**Items from a data source**
=======

(** X18.  The value of [-only] selects the parts of the output of a parsed
    call.  With [schema] the whole output is the [CREATE TABLE] statement
    and a blank line.  With [queries] the output is the query templates and
    nothing before them: it starts with the label of the first template.
    Without the flag the output is the schema banner, the output of
    [-only schema], the queries banner and the output of [-only queries]. *)
Theorem only_flag_selects_output (args : list string)
  (sca : scaffoldCommandArgs) :
  parseScaffoldCommandArgs To (setOnly F "") args = Ok sca ->
  exists (scaS scaQ : scaffoldCommandArgs) (queries : string),
    parseScaffoldCommandArgs To (setOnly F "schema") args = Ok scaS
    /\ parseScaffoldCommandArgs To (setOnly F "queries") args = Ok scaQ
    /\ scaffoldCommand scaS = Ok (writeSchema sca ++ nl ++ nl)
    /\ scaffoldCommand scaQ = Ok queries
    /\ HasPrefix queries
         (match IDColumn sca with
          | Some _ => "-- name: Get" ++ SingularEntity sca
          | None => "-- name: List" ++ PluralEntity sca
          end) = true
    /\ scaffoldCommand sca
       = Ok (schemaBanner ++ writeSchema sca ++ nl ++ nl ++ queriesBanner
             ++ queries).
Proof.
  intros H.
  destruct (parseScaffoldCommandArgs_setOnly "" "schema" args sca eq_refl H)
    as [HS Hout].
  destruct (parseScaffoldCommandArgs_setOnly "" "queries" args sca eq_refl H)
    as [HQ _].
  destruct (scaffoldCommand_by_mode sca)
    as (queries & Hschema & Hqueries & Hall & Hprefix).
  exists (withOutput sca outputSchema), (withOutput sca outputQueries),
    queries.
  split; [exact HS|]. split; [exact HQ|]. split; [exact Hschema|].
  split; [exact Hqueries|]. split; [exact Hprefix|].
  rewrite <- Hall. f_equal.
  destruct sca. cbn [Output] in Hout. now subst.
Qed.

=======

Output all of the records above exactly as they appear.

**Solved exercise**
(** X18.  The value of [-only] selects the parts of the output of a parsed
    call.  With [schema] the whole output is the [CREATE TABLE] statement
    and a blank line.  With [queries] the output is the query templates and
    nothing before them: it starts with the label of the first template.
    Without the flag the output is the schema banner, the output of
    [-only schema], the queries banner and the output of [-only queries]. *)
Theorem only_flag_selects_output (args : list string)
  (sca : scaffoldCommandArgs) :
  parseScaffoldCommandArgs To (setOnly F "") args = Ok sca ->
  exists (scaS scaQ : scaffoldCommandArgs) (queries : string),
    parseScaffoldCommandArgs To (setOnly F "schema") args = Ok scaS
    /\ parseScaffoldCommandArgs To (setOnly F "queries") args = Ok scaQ
    /\ scaffoldCommand scaS = Ok (writeSchema sca ++ nl ++ nl)
    /\ scaffoldCommand scaQ = Ok queries
    /\ HasPrefix queries
         (match IDColumn sca with
          | Some _ => "-- name: Get" ++ SingularEntity sca
          | None => "-- name: List" ++ PluralEntity sca
          end) = true
    /\ scaffoldCommand sca
       = Ok (schemaBanner ++ writeSchema sca ++ nl ++ nl ++ queriesBanner
             ++ queries).
Proof.
  intros H.
  destruct (parseScaffoldCommandArgs_setOnly "" "schema" args sca eq_refl H)
    as [HS Hout].
  destruct (parseScaffoldCommandArgs_setOnly "" "queries" args sca eq_refl H)
    as [HQ _].
  destruct (scaffoldCommand_by_mode sca)
    as (queries & Hschema & Hqueries & Hall & Hprefix).
  exists (withOutput sca outputSchema), (withOutput sca outputQueries),
    queries.
  split; [exact HS|]. split; [exact HQ|]. split; [exact Hschema|].
  split; [exact Hqueries|]. split; [exact Hprefix|].
  rewrite <- Hall. f_equal.
  destruct sca. cbn [Output] in Hout. now subst.
Qed.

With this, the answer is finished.